What is needed is a single figure: how many lines of the records below contain the word "gmap".

(Stored items)

>>>

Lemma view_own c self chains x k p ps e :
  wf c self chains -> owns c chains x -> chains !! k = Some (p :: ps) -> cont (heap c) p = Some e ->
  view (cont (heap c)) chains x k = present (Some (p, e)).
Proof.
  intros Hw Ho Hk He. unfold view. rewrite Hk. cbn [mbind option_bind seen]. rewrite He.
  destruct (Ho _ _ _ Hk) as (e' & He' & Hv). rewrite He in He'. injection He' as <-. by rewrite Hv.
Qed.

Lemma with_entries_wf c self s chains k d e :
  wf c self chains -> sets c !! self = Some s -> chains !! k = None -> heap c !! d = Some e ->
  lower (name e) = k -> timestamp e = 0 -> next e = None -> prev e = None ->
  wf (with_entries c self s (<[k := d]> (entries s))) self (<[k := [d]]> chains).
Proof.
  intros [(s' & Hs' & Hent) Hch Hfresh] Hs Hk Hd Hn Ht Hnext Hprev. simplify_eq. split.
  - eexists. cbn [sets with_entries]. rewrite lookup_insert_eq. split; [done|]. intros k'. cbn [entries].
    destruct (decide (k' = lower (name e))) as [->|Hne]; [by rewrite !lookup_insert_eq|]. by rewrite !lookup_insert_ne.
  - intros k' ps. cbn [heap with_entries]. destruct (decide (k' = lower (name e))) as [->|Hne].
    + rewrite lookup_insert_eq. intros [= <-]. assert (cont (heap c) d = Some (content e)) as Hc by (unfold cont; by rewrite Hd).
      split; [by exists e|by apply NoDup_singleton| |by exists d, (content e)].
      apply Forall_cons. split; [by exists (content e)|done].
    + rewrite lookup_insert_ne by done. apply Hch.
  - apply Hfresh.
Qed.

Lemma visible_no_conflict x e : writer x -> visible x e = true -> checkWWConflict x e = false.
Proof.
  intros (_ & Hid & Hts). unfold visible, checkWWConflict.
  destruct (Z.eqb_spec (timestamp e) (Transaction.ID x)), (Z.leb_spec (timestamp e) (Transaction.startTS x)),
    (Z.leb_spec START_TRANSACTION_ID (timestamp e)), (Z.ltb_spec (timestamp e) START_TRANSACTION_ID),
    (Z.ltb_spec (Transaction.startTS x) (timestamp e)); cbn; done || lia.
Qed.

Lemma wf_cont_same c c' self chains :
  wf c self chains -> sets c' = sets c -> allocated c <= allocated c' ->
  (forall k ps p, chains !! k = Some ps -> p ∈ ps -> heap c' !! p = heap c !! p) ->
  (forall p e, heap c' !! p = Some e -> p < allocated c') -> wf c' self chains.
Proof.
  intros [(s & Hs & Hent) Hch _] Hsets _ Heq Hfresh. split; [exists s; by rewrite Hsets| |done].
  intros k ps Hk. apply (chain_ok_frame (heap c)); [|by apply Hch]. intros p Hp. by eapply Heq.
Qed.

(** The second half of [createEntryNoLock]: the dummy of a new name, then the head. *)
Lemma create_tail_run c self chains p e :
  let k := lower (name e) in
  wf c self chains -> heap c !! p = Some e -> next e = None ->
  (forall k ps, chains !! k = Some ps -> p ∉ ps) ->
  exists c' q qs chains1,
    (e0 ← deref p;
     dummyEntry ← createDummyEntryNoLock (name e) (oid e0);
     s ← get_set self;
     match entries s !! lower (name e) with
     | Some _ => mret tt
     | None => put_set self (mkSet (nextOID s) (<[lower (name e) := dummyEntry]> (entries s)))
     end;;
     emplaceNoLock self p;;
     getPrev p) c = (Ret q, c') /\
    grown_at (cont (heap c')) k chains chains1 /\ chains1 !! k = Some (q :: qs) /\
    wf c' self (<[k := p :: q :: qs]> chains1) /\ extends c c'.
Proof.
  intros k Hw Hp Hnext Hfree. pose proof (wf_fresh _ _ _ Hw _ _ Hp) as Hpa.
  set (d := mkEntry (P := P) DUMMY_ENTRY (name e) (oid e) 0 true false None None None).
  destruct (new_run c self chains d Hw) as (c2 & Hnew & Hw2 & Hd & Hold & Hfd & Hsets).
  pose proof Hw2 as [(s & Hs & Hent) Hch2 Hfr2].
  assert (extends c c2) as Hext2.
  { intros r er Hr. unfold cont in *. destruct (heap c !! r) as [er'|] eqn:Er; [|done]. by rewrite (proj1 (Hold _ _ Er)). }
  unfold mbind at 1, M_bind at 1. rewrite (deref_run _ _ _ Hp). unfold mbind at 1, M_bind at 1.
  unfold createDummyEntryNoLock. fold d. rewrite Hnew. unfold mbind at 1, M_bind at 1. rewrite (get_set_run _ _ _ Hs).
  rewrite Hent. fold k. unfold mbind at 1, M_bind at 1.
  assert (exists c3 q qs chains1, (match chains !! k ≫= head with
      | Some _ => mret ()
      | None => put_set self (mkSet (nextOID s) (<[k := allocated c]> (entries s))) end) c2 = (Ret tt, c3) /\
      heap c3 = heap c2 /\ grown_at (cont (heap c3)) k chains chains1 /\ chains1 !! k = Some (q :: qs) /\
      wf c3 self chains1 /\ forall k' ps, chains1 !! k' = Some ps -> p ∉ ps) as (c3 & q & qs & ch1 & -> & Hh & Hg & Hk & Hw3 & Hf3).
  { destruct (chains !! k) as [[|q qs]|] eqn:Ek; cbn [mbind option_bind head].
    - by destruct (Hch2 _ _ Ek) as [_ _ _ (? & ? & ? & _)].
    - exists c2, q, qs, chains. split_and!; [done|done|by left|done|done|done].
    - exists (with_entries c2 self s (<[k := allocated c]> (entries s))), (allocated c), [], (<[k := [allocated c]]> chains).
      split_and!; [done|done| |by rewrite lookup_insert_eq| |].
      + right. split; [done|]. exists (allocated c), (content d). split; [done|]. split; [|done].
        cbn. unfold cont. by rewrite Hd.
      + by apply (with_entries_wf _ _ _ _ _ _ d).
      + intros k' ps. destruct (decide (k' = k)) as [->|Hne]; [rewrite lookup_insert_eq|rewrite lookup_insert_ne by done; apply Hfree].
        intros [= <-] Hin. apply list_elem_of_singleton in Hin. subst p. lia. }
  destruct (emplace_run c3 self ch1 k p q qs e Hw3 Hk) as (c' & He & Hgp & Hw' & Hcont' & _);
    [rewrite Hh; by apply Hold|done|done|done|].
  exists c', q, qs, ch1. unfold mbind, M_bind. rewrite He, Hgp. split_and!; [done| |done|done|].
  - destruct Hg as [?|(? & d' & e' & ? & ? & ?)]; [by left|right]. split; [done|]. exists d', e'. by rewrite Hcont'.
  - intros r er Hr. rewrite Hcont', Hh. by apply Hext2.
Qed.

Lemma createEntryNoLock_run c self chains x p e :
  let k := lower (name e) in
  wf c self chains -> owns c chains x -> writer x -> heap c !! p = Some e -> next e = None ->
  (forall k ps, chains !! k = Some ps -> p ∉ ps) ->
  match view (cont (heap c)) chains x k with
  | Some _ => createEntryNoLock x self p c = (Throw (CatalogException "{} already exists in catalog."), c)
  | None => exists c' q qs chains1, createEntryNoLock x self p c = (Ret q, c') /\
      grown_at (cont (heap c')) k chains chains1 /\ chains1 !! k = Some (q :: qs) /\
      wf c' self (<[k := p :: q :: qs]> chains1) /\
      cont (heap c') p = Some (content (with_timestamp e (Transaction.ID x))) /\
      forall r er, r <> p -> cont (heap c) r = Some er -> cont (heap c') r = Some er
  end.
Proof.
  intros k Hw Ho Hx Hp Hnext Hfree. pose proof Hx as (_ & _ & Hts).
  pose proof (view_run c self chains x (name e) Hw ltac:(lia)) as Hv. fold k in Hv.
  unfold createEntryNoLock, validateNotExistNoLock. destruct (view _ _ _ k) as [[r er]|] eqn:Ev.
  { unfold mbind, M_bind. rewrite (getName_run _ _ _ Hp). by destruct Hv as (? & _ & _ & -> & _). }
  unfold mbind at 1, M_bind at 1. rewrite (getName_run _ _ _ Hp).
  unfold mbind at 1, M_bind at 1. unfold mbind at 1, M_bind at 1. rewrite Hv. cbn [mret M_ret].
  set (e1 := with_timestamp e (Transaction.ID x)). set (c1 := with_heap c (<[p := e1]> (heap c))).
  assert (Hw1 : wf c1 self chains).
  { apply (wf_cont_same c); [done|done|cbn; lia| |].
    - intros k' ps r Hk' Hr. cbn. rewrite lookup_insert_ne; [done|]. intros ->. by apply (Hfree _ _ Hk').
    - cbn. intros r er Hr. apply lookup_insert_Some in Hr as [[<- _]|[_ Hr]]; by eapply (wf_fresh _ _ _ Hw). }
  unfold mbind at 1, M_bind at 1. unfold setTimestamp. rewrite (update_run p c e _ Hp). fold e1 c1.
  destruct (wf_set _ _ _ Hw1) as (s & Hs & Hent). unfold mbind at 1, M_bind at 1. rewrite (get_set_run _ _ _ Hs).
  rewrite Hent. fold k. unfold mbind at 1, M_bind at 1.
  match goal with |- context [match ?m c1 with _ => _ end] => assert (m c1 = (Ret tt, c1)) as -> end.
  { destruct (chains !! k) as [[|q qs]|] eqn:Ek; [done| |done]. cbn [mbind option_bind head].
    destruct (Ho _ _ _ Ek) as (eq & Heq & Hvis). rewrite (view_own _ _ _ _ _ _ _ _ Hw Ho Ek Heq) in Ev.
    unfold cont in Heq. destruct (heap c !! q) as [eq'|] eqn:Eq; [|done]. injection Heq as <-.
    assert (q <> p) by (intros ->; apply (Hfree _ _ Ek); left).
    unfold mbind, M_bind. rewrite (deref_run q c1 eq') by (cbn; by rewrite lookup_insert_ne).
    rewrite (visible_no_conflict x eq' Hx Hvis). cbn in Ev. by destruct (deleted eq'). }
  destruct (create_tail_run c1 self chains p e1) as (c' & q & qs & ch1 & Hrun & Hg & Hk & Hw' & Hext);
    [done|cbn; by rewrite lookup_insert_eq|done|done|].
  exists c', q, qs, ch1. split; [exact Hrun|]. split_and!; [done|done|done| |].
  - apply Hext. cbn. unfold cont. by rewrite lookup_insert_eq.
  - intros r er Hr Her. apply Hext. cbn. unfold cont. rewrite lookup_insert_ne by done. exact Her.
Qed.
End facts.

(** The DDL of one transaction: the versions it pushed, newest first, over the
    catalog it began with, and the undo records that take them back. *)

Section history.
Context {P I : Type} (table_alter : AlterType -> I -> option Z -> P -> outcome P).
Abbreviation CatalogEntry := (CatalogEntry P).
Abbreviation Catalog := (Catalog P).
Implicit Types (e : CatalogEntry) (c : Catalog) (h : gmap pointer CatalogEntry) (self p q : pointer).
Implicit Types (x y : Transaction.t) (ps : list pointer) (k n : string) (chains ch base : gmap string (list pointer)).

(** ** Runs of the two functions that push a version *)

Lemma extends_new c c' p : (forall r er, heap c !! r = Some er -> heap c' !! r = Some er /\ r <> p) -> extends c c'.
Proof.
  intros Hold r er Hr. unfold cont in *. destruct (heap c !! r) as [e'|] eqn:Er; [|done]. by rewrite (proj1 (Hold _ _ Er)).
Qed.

<<<

--- Answer box ---
2